インナーチャイルドとは、心と身体の深層に存在する「内なる子ども」を指し、個人の中心にある純粋で穏やかな「本当の自分」を象徴しています。この無垢な存在は、誰にも侵されることのない純粋さを持っていますが、トラウマを抱えたインナーチャイルドは深く傷ついており、怒りや悲しみを内に秘めていることが多いのです。時には、自分の意思に反する行動をとってしまったり、恐怖に怯えながら泣き続けるなど、心の痛みを感じています。
インナーチャイルドの状態は、その人がどのように育てられてきたかによって大きく影響されます。愛され、褒められて育った子どもには、心の中に保護的で優しい守護者が存在し、この守護者が子どもの成長を支えていきます。一方で、厳しい罰や批判を受け続けた子どもは、内面に厳しい批判者が根を下ろし、自己否定感を強める原因となります。この批判者は、子どもがどんなに頑張っても認められないという感覚を強め、心に深い傷を残すことがあります。
インナーチャイルドは個人の内的システムに複雑に組み込まれており、過去の経験がどのように現在の自己に影響を与えているかを物語っています。愛されて育った子どもは、安心感や自己肯定感が強くなる傾向にありますが、傷ついたインナーチャイルドは恐怖や不安を抱え続け、外部の刺激に敏感に反応することが多いのです。このように、インナーチャイルドの存在はその人の心の奥深くに根差し、人生のさまざまな局面で影響を及ぼします。
褒められて育った「良い子ども」(インナーチャイルド)は、周囲の人々にとって大切に守られてきた存在です。このインナーチャイルドは、心の奥深く、胸やお腹の中心に根付いており、外界の刺激を非常に敏感に感じ取ります。彼らは、周囲の愛情や保護を受けることで心の安定を保ってきましたが、その反面、現実の世界にさらされると、外部からのストレスやプレッシャーに非常に弱い一面を持っています。
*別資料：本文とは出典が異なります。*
Definition mgr_MallocHost (size : Z) (m : Manager) : HM (Z * Manager) :=
  match m_entry m with
  | None => mret (0, m)
  | Some x => r ← x_MallocHost size x; mret (r.1, mkManager (m_inited m) (m_scene m) (Some r.2))
  end.

Definition mgr_FreeHost (ptr : Z) (m : Manager) : HM Manager :=
  match m_entry m with
  | None => mret m
  | Some x => if ptr =? 0 then mret m
              else x ← x_FreeHost ptr x; mret (mkManager (m_inited m) (m_scene m) (Some x))
  end.

Definition mgr_GetDeviceAddress (ptr size : Z) (m : Manager) : HM Z :=
  match m_entry m with
  | None => mret 0
  | Some x => if (ptr =? 0) || (size =? 0) then mret 0 else x_GetDeviceAddress ptr size x
  end.

(** The three operators: refused without an entry, else forwarded. *)
Definition mgr_forward (f : forall T, AccOffloadEntry T -> T -> HM Z) (m : Manager) : HM Z :=
  match m_entry m with None => mret OFFLOAD_ERROR | Some x => dispatch_const f x end.
Definition mgr_SparseCopy : Manager -> HM Z := mgr_forward (fun T I e => @entry_SparseCopy T I e).
Definition mgr_LruResidentCompact : Manager -> HM Z :=
  mgr_forward (fun T I e => @entry_LruResidentCompact T I e).
Definition mgr_ComputeLruResidentAddrs : Manager -> HM Z :=
  mgr_forward (fun T I e => @entry_ComputeLruResidentAddrs T I e).

(** *** The C interface on the singleton *)
Definition offload_init := mgr_Initialize.
Definition offload_uninit := mgr_UnInitalize.
Definition offload_malloc (size flags : Z) (m : Manager) : HM (Z * Manager) := mgr_MallocHost size m.
Definition offload_free (ptr flags : Z) (m : Manager) : HM Manager := mgr_FreeHost ptr m.
Definition offload_get_device_address := mgr_GetDeviceAddress.
Definition offload_sparse_copy := mgr_SparseCopy.
Definition offload_lru_resident_compact := mgr_LruResidentCompact.
Definition offload_compute_lru_resident_addrs := mgr_ComputeLruResidentAddrs.
End manager.

(** A client's call of the interface; operators do not change the manager. *)
Inductive api_op :=
  | OpInit (config : offload_config_t) | OpUninit | OpMalloc (size : Z) | OpFree (ptr : Z)
  | OpDeviceAddress (ptr size : Z) | OpSparseCopy | OpCompact | OpAddrs.

Definition run_op {E : Env} (op : api_op) (m : Manager) : HM (Z * Manager) :=
  match op with
  | OpInit config => offload_init config m
  | OpUninit => m ← offload_uninit m; mret (0, m)
  | OpMalloc size => offload_malloc size 0 m
  | OpFree ptr => m ← offload_free ptr 0 m; mret (0, m)
  | OpDeviceAddress ptr size => r ← offload_get_device_address ptr size m; mret (r, m)
  | OpSparseCopy => r ← offload_sparse_copy m; mret (r, m)
  | OpCompact => r ← offload_lru_resident_compact m; mret (r, m)
  | OpAddrs => r ← offload_compute_lru_resident_addrs m; mret (r, m)
  end.

Fixpoint run_ops {E : Env} (ops : list api_op) (m : Manager) : HM Manager :=
  match ops with
  | [] => mret m
  | op :: ops => r ← run_op op m; run_ops ops r.2
  end.
(* ===== verification/ExchangeInfo.v ===== *)
(** * ExchangeInfo: identifiers of memory slices and the descriptions processes exchange

    [hybm/csrc/mm/hybm_mem_slice.h, .cpp] and [hybm_ex_info_transfer.h], with the structs
    that travel through them.  A slice is known to callers by a 64-bit word made of bit
    fields.  A description is a buffer of 512 bytes with a length; its writer and its reader
    can leave the buffer, which is the outcome [Outside].  Structs are copied as bytes of a
    little-endian machine; padding behind the last field is never read and taken as zero. *)
From stdpp Require Import gmap.
From S2P Require Import Prelude MessagePacker VaManager.

(** ** Slices *)
Inductive MemAllocMethod := MMAP | HAL_MEM_ALLOC.
#[global] Instance alloc_method_eq_dec : EqDecision MemAllocMethod.
Proof. solve_decision. Defined.
Definition MEM_PT_TYPE_SVM : Z := 0.
Definition gMagicBits : Z := 0xFFFFFF.

(** [s_obj] is the address of the object, which identifies it. *)
Record MemSlice := mkSlice {
  s_obj : Z; index_ : Z; memType_ : Z; memPageTblType_ : Z; gva_ : Z; vAddress_ : Z; size_ : Z;
  allocMethod_ : MemAllocMethod }.
#[global] Instance slice_eq_dec : EqDecision MemSlice.
Proof. solve_decision. Defined.
Definition MakeObjectMagic (srcAddress : Z) : Z := Z.land srcAddress gMagicBits.
Definition magic_ (s : MemSlice) : Z := MakeObjectMagic (s_obj s).

(** Bit fields: 24 bits magic, 32 index, 4 memory type, 2 page table type, 2 reserved. *)
Definition ConvertToId (s : MemSlice) : Z :=
  Z.lor (magic_ s) (Z.lor (Z.shiftl (index_ s mod 2 ^ 32) 24)
    (Z.lor (Z.shiftl (memType_ s mod 2 ^ 4) 56) (Z.shiftl (memPageTblType_ s mod 2 ^ 2) 60))).
Definition ValidateId (s : MemSlice) (slice : Z) : bool := slice =? ConvertToId s.
Definition GetIndexFrom (slice : Z) : Z := Z.land (Z.shiftr slice 24) (2 ^ 32 - 1).

Lemma magic_range s : 0 <= magic_ s < 2 ^ 24.
Proof.
  unfold magic_, MakeObjectMagic, gMagicBits. change 0xFFFFFF with (Z.ones 24). rewrite Z.land_ones by lia.
  apply Z.mod_pos_bound. lia.
Qed.
Lemma shiftr_low x n m : 0 <= x < 2 ^ n -> 0 <= n <= m -> Z.shiftr x m = 0.
Proof.
  intros Hx Hn. rewrite Z.shiftr_div_pow2 by lia. apply Z.div_small. split; [lia|].
  pose proof (Z.pow_le_mono_r 2 n m). lia.
Qed.
(** The index of a slice is read back from its identifier. *)
Lemma GetIndexFrom_id s : GetIndexFrom (ConvertToId s) = index_ s mod 2 ^ 32.
Proof.
  unfold GetIndexFrom, ConvertToId. rewrite !Z.shiftr_lor, (shiftr_low _ 24) by (pose proof (magic_range s); lia).
  rewrite Z.lor_0_l, (Z.shiftr_shiftl_l _ 24 24), Z.shiftl_0_r by lia. rewrite !Z.shiftr_shiftl_l by lia.
  change (2 ^ 32 - 1) with (Z.ones 32). rewrite !Z.land_lor_distr_l. rewrite !(Z.land_ones _ 32) by lia.
  rewrite !Z.shiftl_mul_pow2 by lia. replace (56 - 24) with (0 + 32) by lia. replace (60 - 24) with (4 + 32) by lia.
  rewrite !Z.pow_add_r, !Z.mul_assoc, !Z.mod_mul by lia. rewrite !Z.lor_0_r, Z.mod_mod by lia. done.
Qed.

(** ** Structs as bytes: fields with their sizes, in order *)
Definition encode (fields : list (Z * Z)) : bytes := concat ((fun f : Z * Z => Z_to_little_endian f.1 8 f.2) <$> fields).
Fixpoint decode (sizes : list Z) (b : bytes) : list Z :=
  match sizes with
  | [] => []
  | n :: sizes => little_endian_to_Z 8 (take (Z.to_nat n) b) :: decode sizes (drop (Z.to_nat n) b)
  end.
Definition field_ok (f : Z * Z) : Prop := 0 <= f.1 /\ 0 <= f.2 < 2 ^ (8 * f.1).
Lemma length_field n x : 0 <= n -> length (Z_to_little_endian n 8 x) = Z.to_nat n.
Proof. intros Hn. apply Nat2Z.inj. rewrite length_Z_to_little_endian by lia. lia. Qed.
Lemma decode_encode fields rest :
  Forall field_ok fields -> decode (fst <$> fields) (encode fields ++ rest) = snd <$> fields.
Proof.
  induction 1 as [|[n x] fields [Hn Hx] _ IH]; [done|]. unfold encode in *. cbn [fmap list_fmap concat decode fst snd] in *.
  pose proof (length_field n x Hn) as Hl. rewrite <- app_assoc, take_app_length', drop_app_length' by lia. rewrite IH.
  f_equal. rewrite little_endian_to_Z_to_little_endian by lia. rewrite Z.mod_small; [done|]. by rewrite Z.mul_comm.
Qed.
Lemma blen_encode fields : Forall (fun f : Z * Z => 0 <= f.1) fields -> blen (encode fields) = foldr Z.add 0 (fst <$> fields).
Proof.
  unfold blen, encode. induction 1 as [|[n x] fields Hn _ IH]; [done|]. cbn [fmap list_fmap concat foldr fst snd] in *.
  rewrite length_app, length_field by done. lia.
Qed.

(** ** What a host segment exports of a slice *)
Definition DRAM_SLICE_EXPORT_INFO_MAGIC : Z := 0xAABB1234FFFFEE02.
Definition HBM_SLICE_EXPORT_INFO_MAGIC : Z := 0xAABB1234FFFFEE01.
Definition VMM_BASE_HBM_SLICE_EXPORT_INFO_MAGIC : Z := 0xAABB1234FFFFEE03.
Definition VMM_BASE_DRAM_SLICE_EXPORT_INFO_MAGIC : Z := 0xAABB1234FFFFEE04.
Definition EXPORT_INFO_VERSION : Z := 1.
Definition UNIFIED_EXCHANGE_SEG_INFO_SIZE : Z := 192.
Definition IsDramSlice (magic : Z) : bool :=
  (magic =? DRAM_SLICE_EXPORT_INFO_MAGIC) || (magic =? VMM_BASE_DRAM_SLICE_EXPORT_INFO_MAGIC).
Definition IsHbmSlice (magic : Z) : bool :=
  (magic =? HBM_SLICE_EXPORT_INFO_MAGIC) || (magic =? VMM_BASE_HBM_SLICE_EXPORT_INFO_MAGIC).

Record HostExportInfo := mkHostInfo {
  hi_magic : Z; hi_version : Z; hi_gva : Z; hi_sliceIndex : Z; hi_rankId : Z; hi_size : Z;
  hi_pageTblType : Z; hi_memSegType : Z; hi_exchangeType : Z }.
Definition host_info_sizes : list Z := [8; 8; 8; 4; 4; 8; 4; 4; 4].
Definition host_info_fields (i : HostExportInfo) : list Z :=
  [hi_magic i; hi_version i; hi_gva i; hi_sliceIndex i; hi_rankId i; hi_size i; hi_pageTblType i; hi_memSegType i;
   hi_exchangeType i].
Definition SerializeHost (i : HostExportInfo) : bytes :=
  encode (zip host_info_sizes (host_info_fields i)) ++ replicate (Z.to_nat (UNIFIED_EXCHANGE_SEG_INFO_SIZE - 52)) 0.
Definition DeserializeHost (info : bytes) : option HostExportInfo :=
  if negb (blen info =? UNIFIED_EXCHANGE_SEG_INFO_SIZE) then None else
  match decode host_info_sizes info with
  | [a; b; c; d; e; f; g; h; i] => Some (mkHostInfo a b c d e f g h i)
  | _ => None
  end.
Definition host_info_ok (i : HostExportInfo) : Prop := Forall field_ok (zip host_info_sizes (host_info_fields i)).
Lemma blen_SerializeHost i : blen (SerializeHost i) = UNIFIED_EXCHANGE_SEG_INFO_SIZE.
Proof.
  unfold SerializeHost. unfold blen. rewrite length_app, Nat2Z.inj_add, length_replicate.
  pose proof (blen_encode (zip host_info_sizes (host_info_fields i)) ltac:(repeat constructor; simpl; lia)) as H.
  unfold blen in H. rewrite H. reflexivity.
Qed.
Lemma DeserializeHost_Serialize i : host_info_ok i -> DeserializeHost (SerializeHost i) = Some i.
Proof.
  intros Hi. unfold DeserializeHost. rewrite blen_SerializeHost, Z.eqb_refl. cbn [negb].
  pose proof (decode_encode _ (replicate (Z.to_nat (UNIFIED_EXCHANGE_SEG_INFO_SIZE - 52)) 0) Hi) as H. fold (SerializeHost i) in H.
  change (fst <$> zip host_info_sizes (host_info_fields i)) with host_info_sizes in H. rewrite H. by destruct i.
Qed.

(** The export of a shared-memory segment has an offset in place of an address and one
    more flag. *)
Record ShmExportInfo := mkShmInfo {
  si_magic : Z; si_version : Z; si_mappingOffset : Z; si_sliceIndex : Z; si_rankId : Z; si_size : Z;
  si_pageTblType : Z; si_memSegType : Z; si_exchangeType : Z; si_useHugetlbfs : Z }.
Definition shm_info_sizes : list Z := host_info_sizes ++ [1].
Definition shm_info_fields (i : ShmExportInfo) : list Z :=
  [si_magic i; si_version i; si_mappingOffset i; si_sliceIndex i; si_rankId i; si_size i; si_pageTblType i;
   si_memSegType i; si_exchangeType i; si_useHugetlbfs i].
Definition SerializeShm (i : ShmExportInfo) : bytes :=
  encode (zip shm_info_sizes (shm_info_fields i)) ++ replicate (Z.to_nat (UNIFIED_EXCHANGE_SEG_INFO_SIZE - 53)) 0.
Definition DeserializeShm (info : bytes) : option ShmExportInfo :=
  if negb (blen info =? UNIFIED_EXCHANGE_SEG_INFO_SIZE) then None else
  match decode shm_info_sizes info with
  | [a; b; c; d; e; f; g; h; i; j] => Some (mkShmInfo a b c d e f g h i j)
  | _ => None
  end.
Definition shm_info_ok (i : ShmExportInfo) : Prop := Forall field_ok (zip shm_info_sizes (shm_info_fields i)).
Lemma blen_SerializeShm i : blen (SerializeShm i) = UNIFIED_EXCHANGE_SEG_INFO_SIZE.
Proof.
  unfold SerializeShm. unfold blen. rewrite length_app, Nat2Z.inj_add, length_replicate.
  pose proof (blen_encode (zip shm_info_sizes (shm_info_fields i)) ltac:(repeat constructor; simpl; lia)) as H.
  unfold blen in H. rewrite H. reflexivity.
Qed.
Lemma DeserializeShm_Serialize i : shm_info_ok i -> DeserializeShm (SerializeShm i) = Some i.
Proof.
  intros Hi. unfold DeserializeShm. rewrite blen_SerializeShm, Z.eqb_refl. cbn [negb].
  pose proof (decode_encode _ (replicate (Z.to_nat (UNIFIED_EXCHANGE_SEG_INFO_SIZE - 53)) 0) Hi) as H. fold (SerializeShm i) in H.
  change (fst <$> zip shm_info_sizes (shm_info_fields i)) with shm_info_sizes in H. rewrite H. by destruct i.
Qed.

(** ** Descriptions *)
Inductive access (A : Type) := Outside | Refused | Got (a : A).
Arguments Outside {A}.
Arguments Refused {A}.
Arguments Got {A} a.
Definition DESC_SIZE : Z := 512.
Record hybm_exchange_info := mkDesc { desc : bytes; descLen : Z }.
(** A description as it is declared: 512 bytes, [descLen] of them written. *)
Definition desc_ok (d : hybm_exchange_info) : Prop := blen (desc d) = DESC_SIZE /\ 0 <= descLen d <= DESC_SIZE.
Definition ExchangeInfoWriter (d : hybm_exchange_info) : hybm_exchange_info := mkDesc (desc d) 0.
Definition overwrite (pos : Z) (data b : bytes) : bytes :=
  take (Z.to_nat pos) b ++ data ++ drop (Z.to_nat pos + length data) b.
(** The test compares the position with the size of the buffer, not the end of the data. *)
Definition Append (data : bytes) (d : hybm_exchange_info) : access hybm_exchange_info :=
  if DESC_SIZE <? descLen d then Refused else
  if DESC_SIZE <? descLen d + blen data then Outside else
  Got (mkDesc (overwrite (descLen d) data (desc d)) (descLen d + blen data)).

Record ExchangeInfoReader := mkReader { exchangeInfo_ : hybm_exchange_info; readOffset_ : Z }.
Definition reader_of (d : hybm_exchange_info) : ExchangeInfoReader := mkReader d 0.
Definition reader_Test (length : Z) (r : ExchangeInfoReader) : access bytes :=
  if descLen (exchangeInfo_ r) <? readOffset_ r + length then Refused else
  if DESC_SIZE <? readOffset_ r + length then Outside else
  Got (take (Z.to_nat length) (drop (Z.to_nat (readOffset_ r)) (desc (exchangeInfo_ r)))).
Definition reader_Read (length : Z) (r : ExchangeInfoReader) : access (bytes * ExchangeInfoReader) :=
  match reader_Test length r with
  | Got b => Got (b, mkReader (exchangeInfo_ r) (readOffset_ r + length))
  | Refused => Refused
  | Outside => Outside
  end.
Definition LeftBytes (r : ExchangeInfoReader) : Z :=
  if descLen (exchangeInfo_ r) <=? readOffset_ r then 0 else descLen (exchangeInfo_ r) - readOffset_ r.
Definition LeftToString (r : ExchangeInfoReader) : access (bytes * ExchangeInfoReader) :=
  if descLen (exchangeInfo_ r) <=? readOffset_ r then Got ([], r) else
  if DESC_SIZE <? descLen (exchangeInfo_ r) then Outside else
  Got (take (Z.to_nat (LeftBytes r)) (drop (Z.to_nat (readOffset_ r)) (desc (exchangeInfo_ r))),
       mkReader (exchangeInfo_ r) (descLen (exchangeInfo_ r))).

(** What a description says: the bytes that were written. *)
Definition written (d : hybm_exchange_info) : bytes := take (Z.to_nat (descLen d)) (desc d).

Lemma Append_fits data d :
  desc_ok d -> descLen d + blen data <= DESC_SIZE ->
  exists d', Append data d = Got d' /\ desc_ok d' /\ written d' = written d ++ data /\ descLen d' = descLen d + blen data.
Proof.
  intros [Hl Hd] Hf. unfold Append. rewrite (proj2 (Z.ltb_ge _ _)) by lia. rewrite (proj2 (Z.ltb_ge _ _)) by lia.
  eexists. split; [done|]. unfold desc_ok, written, overwrite, blen in *. cbn [desc descLen].
  assert (Hp : (Z.to_nat (descLen d) + length data <= length (desc d))%nat) by lia.
  split_and!; [|lia|lia| |done].
  - rewrite !length_app, length_take, length_drop. lia.
  - replace (Z.to_nat (descLen d + Z.of_nat (length data))) with (Z.to_nat (descLen d) + length data)%nat by lia.
    rewrite app_assoc, take_app_le by (rewrite length_app, length_take; lia).
    by rewrite take_ge by (rewrite length_app, length_take; lia).
Qed.

(** Reading a part of what was written. *)
Lemma reader_Read_part d before part after :
  desc_ok d -> written d = before ++ part ++ after ->
  reader_Read (blen part) (mkReader d (blen before)) = Got (part, mkReader d (blen before + blen part)).
Proof.
  intros [Hl Hd] Hw. unfold reader_Read, reader_Test. cbn [exchangeInfo_ readOffset_].
  assert (Hlen : descLen d = blen before + blen part + blen after).
  { apply (f_equal length) in Hw. unfold written, blen in *. rewrite length_take, !length_app in Hw. lia. }
  rewrite (proj2 (Z.ltb_ge _ _)) by (unfold blen in *; lia). rewrite (proj2 (Z.ltb_ge _ _)) by (unfold blen in *; lia).
  do 2 f_equal. rewrite <- (take_drop (Z.to_nat (descLen d)) (desc d)). fold (written d). rewrite Hw, <- !app_assoc.
  unfold blen. rewrite !Nat2Z.id, drop_app_length, take_app_length. done.
Qed.
(** A reader never leaves a description as declared. *)
Lemma reader_inside d off n : desc_ok d -> 0 <= off -> 0 <= n -> reader_Test n (mkReader d off) <> Outside.
Proof.
  intros [Hl Hd] Ho Hn. unfold reader_Test. cbn [exchangeInfo_ readOffset_]. destruct (Z.ltb_spec (descLen d) (off + n)); [done|].
  rewrite (proj2 (Z.ltb_ge _ _)) by lia. done.
Qed.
特に、日常の人間関係や社会的なストレスが加わると、このインナーチャイルドはすぐに反応してしまいます。体が固まり、心臓が締めつけられるように痛んだり、強い疲労感や眠気に襲われ、現実感を失う解離状態に陥ることがあります。これは、現実世界の負担を軽減しようとする無意識の防衛反応です。
もともと、この「良い子ども」は暗闇や輪郭のはっきりしない閉ざされた世界に長く閉じ込められていました。その世界では、現実からの刺激はほとんどなく、安全ではあるものの、孤立した空間で過ごしていたのです。そうした背景から、明るい現実世界に戻ってくると、彼はその変化に対して非常に強い反応を示します。解放感と喜びに満ち、無邪気に嬉しさを表現し、純粋で輝く目を輝かせながらワクワクとした気持ちでいっぱいになります。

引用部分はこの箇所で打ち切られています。